Seiichi Tatsukawa stat at atria.com
Thu Feb 10 18:01:24 GMT 2000


| oo... ok, so... dce api server application writers chose to
| implement their own security context?  (not dce/rpc itself, that's
| different).

DCE/RPC is the middle-ware. (It is the tool to make it easier to write the
distributed applications without knowing, say, the socket programing.) It
doesn't enforce the policy in this regard.
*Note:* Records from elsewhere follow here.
(* ===== verification/MysqlConfigStore.v ===== *)
(** * The MySQL store

    [MysqlConfigStore] of [src/storage/mysql_config_store.cpp], one program per
    method over the pool of [MysqlPool].  The SQL text of every statement is a
    definition of its own ([sql_*]), concatenated the way the method does it.
    A query answers with rows of text; [decode_*] reads a row into its struct:
    an index outside the row is undefined, and [std::stoi] and [std::stoll] throw
    on text that is not a number of their type. *)
From S2P Require Import Prelude Strings Timestamp DataTypes MysqlPool.

Module Mysql.
(** ** Helpers *)
Fixpoint escape (value : string) : string :=
  match value with
  | EmptyString => ""
  | String c value =>
    (if bool_decide (c = "'"%char) then "\'"
     else if bool_decide (c = "\"%char) then "\\"
     else String c "") +:+ escape value
  end.

(** [std::to_string] *)
Definition to_string (z : Z) : string := pretty z.

(** ** Connection string: [size_t] arithmetic wraps, and [npos] is the largest value *)
Definition npos : Z := 2 ^ 64 - 1.
Definition size_t (z : Z) : Z := z mod 2 ^ 64.

Fixpoint index_of (c : ascii) (s : string) : option nat :=
  match s with
  | EmptyString => None
  | String a s => if bool_decide (a = c) then Some 0%nat else S <$> index_of c s
  end.

(** [s.find(c, pos)] *)
Definition find_char (s : string) (c : ascii) (pos : Z) : Z :=
  if Z.of_nat (String.length s) <? pos then npos
  else match index_of c (substr (Z.to_nat pos) s) with
       | Some i => pos + Z.of_nat i
       | None => npos
       end.

(** [s.substr(pos, len)]: throws when [pos] is past the end *)
Definition substr_at (s : string) (pos len : Z) : outcome string :=
  if Z.of_nat (String.length s) <? pos then Throw
  else Ret (str_take (Z.to_nat (Z.min len (Z.of_nat (String.length s)))) (substr (Z.to_nat pos) s)).

(** [host_], [port_], [user_], [password_], [database_] *)
Record members := mkMembers {
  m_host : string;
  m_port : Z;
  m_user : string;
  m_password : string;
  m_database : string;
}.
Definition new_members : members := mkMembers "" 3306 "" "" "".

Definition parse_connection (connectionString : string) (m : members) : outcome members :=
  let atPos := find_char connectionString "@" 0 in
  let slashPos := find_char connectionString "/" 0 in
  host ← substr_at connectionString 0 slashPos;
  let portStart := find_char host ":" 0 in
  hp ← (if bool_decide (portStart ≠ npos) then
          text ← substr_at host (size_t (portStart + 1)) npos;
          port ← or_throw (stoi text);
          host ← substr_at host 0 portStart;
          Ret (host, port mod 65536)
        else Ret (host, 3306));
  let colonUserPwd := find_char connectionString ":" (size_t (slashPos + 1)) in
  up ← (if bool_decide (colonUserPwd ≠ npos) then
          user ← substr_at connectionString (size_t (slashPos + 1)) (size_t (colonUserPwd - slashPos - 1));
          password ← substr_at connectionString (size_t (colonUserPwd + 1)) (size_t (atPos - colonUserPwd - 1));
          Ret (user, password)
        else Ret (m_user m, m_password m));
  database ← substr_at connectionString (size_t (atPos + 1)) npos;
  Ret (mkMembers hp.1 hp.2 up.1 up.2 database).

(** ** SQL text *)

(** [cond ? "'" + escape(x) + "'" : "NULL"] *)
Definition nullable (o : option string) : string :=
  match o with Some s => "'" +:+ escape s +:+ "'" | None => "NULL" end.

Definition sql_createApplication (app : Application) : string :=
  "INSERT INTO applications (app_id, name, description, created_at) VALUES ('" +:+
  escape (app_app_id app) +:+ "', '" +:+ escape (app_name app) +:+ "', " +:+
  nullable (app_description app) +:+ ", '" +:+ escape (app_created_at app) +:+ "')".

Definition sql_getApplication (appId : string) : string :=
  "SELECT app_id, name, description, created_at FROM applications WHERE app_id = '" +:+
  escape appId +:+ "'".

Definition sql_listApplications : string :=
  "SELECT app_id, name, description, created_at FROM applications".

Definition sql_deleteApplication (appId : string) : string :=
  "DELETE FROM applications WHERE app_id = '" +:+ escape appId +:+ "'".

Definition approval_text (b : option bool) : string :=
  match b with Some true => "TRUE" | _ => "FALSE" end.

Definition sql_createNamespace (ns : Namespace) : string :=
  "INSERT INTO namespaces (id, app_id, env, cluster, name, type, parent_namespace_id, approval_enabled, created_at) VALUES ('" +:+
  escape (ns_id ns) +:+ "', '" +:+ escape (ns_app_id ns) +:+ "', '" +:+ escape (ns_env ns) +:+ "', '" +:+
  escape (ns_cluster ns) +:+ "', '" +:+ escape (ns_name ns) +:+ "', '" +:+ escape (ns_type ns) +:+ "', " +:+
  nullable (ns_parent_namespace_id ns) +:+ ", " +:+ approval_text (ns_approval_enabled ns) +:+ ", '" +:+
  escape (ns_created_at ns) +:+ "')".

Definition sql_getNamespace (nsId : string) : string :=
  "SELECT id, app_id, env, cluster, name, type, parent_namespace_id, approval_enabled, created_at FROM namespaces WHERE id = '" +:+
  escape nsId +:+ "'".

Definition sql_listNamespaces (appId env cluster : string) : string :=
  "SELECT id, app_id, env, cluster, name, type, parent_namespace_id, approval_enabled, created_at FROM namespaces WHERE app_id = '" +:+
  escape appId +:+ "' AND env = '" +:+ escape env +:+ "' AND cluster = '" +:+ escape cluster +:+ "'".

Definition sql_deleteNamespace (nsId : string) : string :=
  "DELETE FROM namespaces WHERE id = '" +:+ escape nsId +:+ "'".

Definition sql_createConfig (namespaceId key value ts : string) : string :=
  "INSERT INTO configs (namespace_id, `key`, value, version, status, created_at, updated_at) VALUES ('" +:+
  escape namespaceId +:+ "', '" +:+ escape key +:+ "', '" +:+ escape value +:+
  "', 1, 'draft', '" +:+ ts +:+ "', '" +:+ ts +:+ "')".

Definition sql_createVersion (configId value operatorId ts : string) : string :=
  "INSERT INTO config_versions (version, config_id, value, change_type, operator_id, created_at) VALUES (1, '" +:+
  escape configId +:+ "', '" +:+ escape value +:+ "', 'create', '" +:+ escape operatorId +:+ "', '" +:+ ts +:+
  "')".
The RPC client, written by the application writers, makes its own decision
whether to use the authenticated RPC or not, the level of the protection
(you have seen these 6 levels in which pkt_privacy isn't expotable from
US) if the authenticated RPC is used.

The RPC server, again written by the application writers, makes its own
decision whether to accept the un-authenticated RPC or not, what is the
lowest acceptable protection level, who can execute this function (i.e.,
authorization check), etc.

(It's not different from what you do with the opaque_auth field of ONC
RPC.)

Just because the server knows the client's security context, it doesn't
mean it always wants to impersonate the client. It may use it for the
authorization only.

You could argue that it simplifies the application development if DCE/RPC
runtime took care of the security context. However, not all distributed
applications want the security. (Silly, huh? People are still using ONC
RPC without Kerberos. OMG's first CORBA spec. had no security, at all,
when Kerberos, DCE, etc., were already available.) Well, Microsoft offers
help for simplifying the application development. That's DCOM, which
isolates the application writers from these details (e.g., calling
RpcBindingSetAuthInfo(), RpcBindingInqAuthClient(), etc.).